Using advanced security features for Amazon Cognito helps you protect access to user accounts in your applications. These advanced security features provide risk-based adaptive authentication and protection from the use of compromised credentials. With just a few clicks, you can enable these advanced security features for your Amazon Cognito User Pools.
Now it's easier and faster to create better, more secure apps
Social and enterprise identity federation
With Amazon Cognito, your users can sign-in through social identity providers such as Google, Facebook, and Amazon, and through enterprise identity providers such as Microsoft Active Directory using SAML.
Access control for AWS resources
Amazon Cognito provides solutions to control access to AWS resources from your app. You can define roles and map users to different roles so your app can access only the resources that are authorized for each user. Alternatively, you can use attributes from identity providers in AWS Identity and Access Management permission policies, so you can control access to resources to users who meet specific attribute conditions.
Amazon Cognito uses common identity management standards including OpenID Connect, OAuth 2.0, and SAML 2.0.
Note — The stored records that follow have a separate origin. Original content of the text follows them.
(* ===== verification/CommitTable.v ===== *)
(** * CommitTable: committing data files to an Iceberg table
      (pkg/icebergjob/commit_shared.go, pkg/catalogwriter/retry.go)

    [CommitTableFiles] with its retry envelope.  iceberg-go, the catalog behind
    it, the object store and the clock are the world [W]: every call of the code
    into them is an operation of the class [Iceberg] that may change the world.
    The closure that is retried has its captured variables as state. *)

From Stdlib Require Import SpecFloat.
From S2P Require Import Prelude GoTime.

(** ** State passing *)

(** A call of the code into the world, in a state that has other parts. *)
Definition on_world {W X A} (m : St W A) : St (W * X) A := λ s, let (w, a) := m s.1 in ((w, s.2), a).

(** ** Errors *)

Inductive sentinel : Type :=
| ErrCommitFailed  (** rest.ErrCommitFailed, HTTP 409 *)
| errIdempotencyHit
| Canceled  (** context.Canceled *)
| DeadlineExceeded.
#[export] Instance sentinel_eq : EqDecision sentinel.
Proof. solve_decision. Defined.

(** An error, with the sentinels it wraps. *)
Record error := MkError { e_wraps : list sentinel; e_msg : string }.
Definition errors_Is (e : error) (s : sentinel) : bool := bool_decide (s ∈ e_wraps e).
Definition new_error (msg : string) : error := MkError [] msg.
(** [fmt.Errorf(prefix + "%w", e)]. *)
Definition wrap_error (prefix : string) (e : error) : error := MkError (e_wraps e) (prefix +:+ e_msg e).
(** [errors.Join] of at least one error. *)
Definition join_errors (l : list error) : error :=
  MkError (mjoin (e_wraps <$> l)) (join (String "010" EmptyString) (e_msg <$> l)).

(** ** pkg/catalogwriter/retry.go *)

Definition DefaultMaxRetries : nat := 5.
Definition DefaultBaseBackoff : Z := 100000000.
Definition IsCommitConflict (e : error) : bool := errors_Is e ErrCommitFailed.

Record RetryOpts := MkRetryOpts { ro_MaxAttempts : Z; ro_BaseBackoff : Z }.

(** float64 arithmetic and the truncating conversion to an integer. *)
Definition float_of_int (z : Z) : spec_float := binary_normalize 53 1024 z 0 false.
Definition float_trunc (f : spec_float) : Z :=
  match f with
  | S754_finite s m e =>
    let n := (if (0 <=? e)%Z then Z.pos m * 2 ^ e else Z.pos m / 2 ^ (- e))%Z in if s then (- n)%Z else n
  | _ => 0%Z
  end.
(** The float64 nearest to [n / d]. *)
Definition float_frac (n d : positive) : spec_float := SFdiv 53 1024 (float_of_int (Zpos n)) (float_of_int (Zpos d)).
(** [rnd] is what rng.Float64 returned. *)
Definition next_backoff (base : Z) (attempt : nat) (rnd : spec_float) : Z :=
  let backoff := wrap64 (base * 2 ^ Z.of_nat (attempt - 1)) in
  let jitter := float_trunc (SFmul 53 1024 (float_of_int backoff)
    (SFsub 53 1024 (SFmul 53 1024 rnd (float_frac 1 5)) (float_frac 1 10))) in
  let next := wrap64 (backoff + jitter) in
  if (next <? 0)%Z then backoff else next.

Section Retry.
Context {X : Type}.
(** ctx.Err, rng.Float64 and the sleep, which the context may cut short. *)
Variables (ctx_Err : St X (option error)) (Float64 : St X spec_float) (Sleep : Z → St X (option error)).

(** The attempts from [attempt] on, of which [n] are left. *)
Fixpoint retry_loop (base : Z) (max n attempt : nat) (fn : St X (option error)) : St X (option error) :=
  match n with
  | O => mret (Some (new_error ("commit failed after " +:+ itoa_nat max +:+ " attempts: %!w(<nil>)")))
  | S n =>
    e ← ctx_Err;
    match e with
    | Some e => mret (Some e)
    | None =>
      err ← fn;
      match err with
      | None => mret None
      | Some err =>
        if negb (IsCommitConflict err) then mret (Some err)
        else if decide (n = 0) then
          mret (Some (wrap_error ("commit failed after " +:+ itoa_nat max +:+ " attempts: ") err))
        else
          rnd ← Float64;
          e ← Sleep (next_backoff base attempt rnd);
          match e with
          | Some e => mret (Some e)
          | None => retry_loop base max n (S attempt) fn
          end
      end
    end
  end.
Definition RetryOnConflict (opts : RetryOpts) (fn : St X (option error)) : St X (option error) :=
  let max := if (ro_MaxAttempts opts <=? 0)%Z then DefaultMaxRetries else Z.to_nat (ro_MaxAttempts opts) in
  let base := if (ro_BaseBackoff opts <=? 0)%Z then DefaultBaseBackoff else ro_BaseBackoff opts in
  retry_loop base max max 1 fn.
End Retry.

(** ** The world: iceberg-go and the object store *)

Record snapshot := MkSnapshot {
  sn_SnapshotID : Z;
  sn_Summary : option (gmap string string);  (** the summary's properties *)
}.

Class IcebergTypes : Type := {
  World : Type;
  Manifest : Type;
  Tuple : Type;  (** map[int]any: partition field id to value; a nil map is [None] *)
  PartitionSpec : Type;
  Metrics : Type;  (** the column statistics of a file *)
}.

Section Types.
Context `{IT : !IcebergTypes}.

Record DataFile := MkDataFile {
  df_FilePath : string;
  df_SpecID : Z;
  df_Partition : option Tuple;
  df_Count : Z;
  df_FileSize : Z;
  df_Metrics : Metrics;
  df_FirstRowID : option Z;
}.
Inductive content : Type := EntryContentData | EntryContentDeletes.
(** A table handle: the metadata the catalog returned. *)
Record table := MkTable {
  t_Snapshots : list snapshot;
  t_CurrentSnapshot : option snapshot;
  t_DefaultPartitionSpec : Z;
  t_Specs : list (Z * PartitionSpec);
  t_Version : Z;
  t_NextRowID : Z;
  t_CommitNumRetries : N;  (** commit.retry.num-retries, or its default *)
}.
(** What a transaction does. *)
Inductive operation : Type :=
| AddFiles (paths : list string)
| AddDataFiles (files : list DataFile)
| ReplaceDataFiles (old paths : list string)
| ReplaceDataFilesWithDataFiles (old files : list DataFile).
(** A Parquet footer: what the code reads of it. *)
Record footer := MkFooter { ft_Encrypted : bool; ft_RowGroups : list Z; ft_Size : Z }.
End Types.

(** The calls, each of which may change the world.  [Stage] is the method of the
    transaction that records the operation, [Commit] its Commit. *)
Class Iceberg `{IT : !IcebergTypes} : Type := {
  ctx_Err : St World (option error);
  Sleep : Z → St World (option error);
  Float64 : St World spec_float;
  LoadTable : list string → St World (result error table);
  TableFS : table → St World (result error unit);
  Manifests : snapshot → St World (result error (list Manifest));
  FetchEntries : Manifest → St World (result error (list (content * DataFile)));
  ReadFooter : string → St World (result error footer);
  FileToDataFile : table → string → list nat → St World (result error (Z * Metrics));
  NewDataFileBuilder : PartitionSpec → string → option Tuple → Z → Z → result error unit;
  Stage : table → operation → gmap string string → St World (option error);
  Commit : table → operation → gmap string string → St World (result error table);
}.

(** ** pkg/icebergjob/commit_shared.go *)

Definition WriteModeAppend : string := "APPEND".
Definition WriteModeFullLoad : string := "FULL_LOAD".
Definition commit_key : string := "datuplet.commit-key".

Record CommitResult := MkCommitResult {
  cr_SnapshotIDBefore : string;
  cr_SnapshotIDAfter : string;
  cr_DataFilesAdded : nat;
  cr_WriteMode : string;
  cr_IdempotencyHit : bool;
}.
Definition empty_result (mode : string) : CommitResult := MkCommitResult EmptyString EmptyString 0 mode false.
Definition set_after (sid : string) (r : CommitResult) : CommitResult :=
  MkCommitResult (cr_SnapshotIDBefore r) sid (cr_DataFilesAdded r) (cr_WriteMode r) (cr_IdempotencyHit r).
Definition set_hit (r : CommitResult) : CommitResult :=
  MkCommitResult (cr_SnapshotIDBefore r) (cr_SnapshotIDAfter r) (cr_DataFilesAdded r) (cr_WriteMode r) true.

Section Commit.
Context `{UT : !UnicodeTables} `{IT : !IcebergTypes} `{IB : !Iceberg}.

Record PartitionedFiles := MkPartitionedFiles { pf_SpecID : Z; pf_Tuples : list (option Tuple) }.

Definition snapshotIDOrEmpty (t : table) : string :=
  match t_CurrentSnapshot t with Some s => itoa (sn_SnapshotID s) | None => EmptyString end.

(** [tbl.Metadata().PartitionSpecByID]. *)
Definition PartitionSpecByID (t : table) (id : Z) : option PartitionSpec :=
  snd <$> find (λ x, bool_decide (x.1 = id)) (t_Specs t).

Definition has_commit_key (key : string) (s : snapshot) : bool :=
  match sn_Summary s with
  | Some props => bool_decide (default EmptyString (props !! commit_key) = key)
  | None => false
  end.
(** Newest first. *)
Definition findSnapshotByCommitKey (t : table) (key : string) : string :=
  match find (has_commit_key key) (reverse (t_Snapshots t)) with
  | Some s => itoa (sn_SnapshotID s)
  | None => EmptyString
  end.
Using advanced security features for Amazon Cognito to add adaptive authentication to your applications helps protect your applications’ user accounts and user experience. When Amazon Cognito detects unusual sign-in activity, such as sign-in attempts from new locations and devices, it assigns a risk score to the activity and lets you choose to either prompt users for additional verification or block the sign-in request. Users can verify their identities using SMS or a Time-based One-time Password (TOTP) generator, such as Google Authenticator.
Protection from compromised credentials
Advanced security features for Amazon Cognito helps protect your application users from unauthorized access to their accounts using compromised credentials. When Amazon Cognito detects users have entered credentials that have been compromised elsewhere, it prompts them to change their password.
Supports Multiple Compliance Programs
Amazon Cognito helps you meet multiple security and compliance requirements, including those for highly regulated organizations such as healthcare companies and merchants. Amazon Cognito is HIPAA eligible and PCI DSS, SOC, and ISO/IEC 27001, ISO/IEC 27017, ISO/IEC 27018, and ISO 9001 compliant.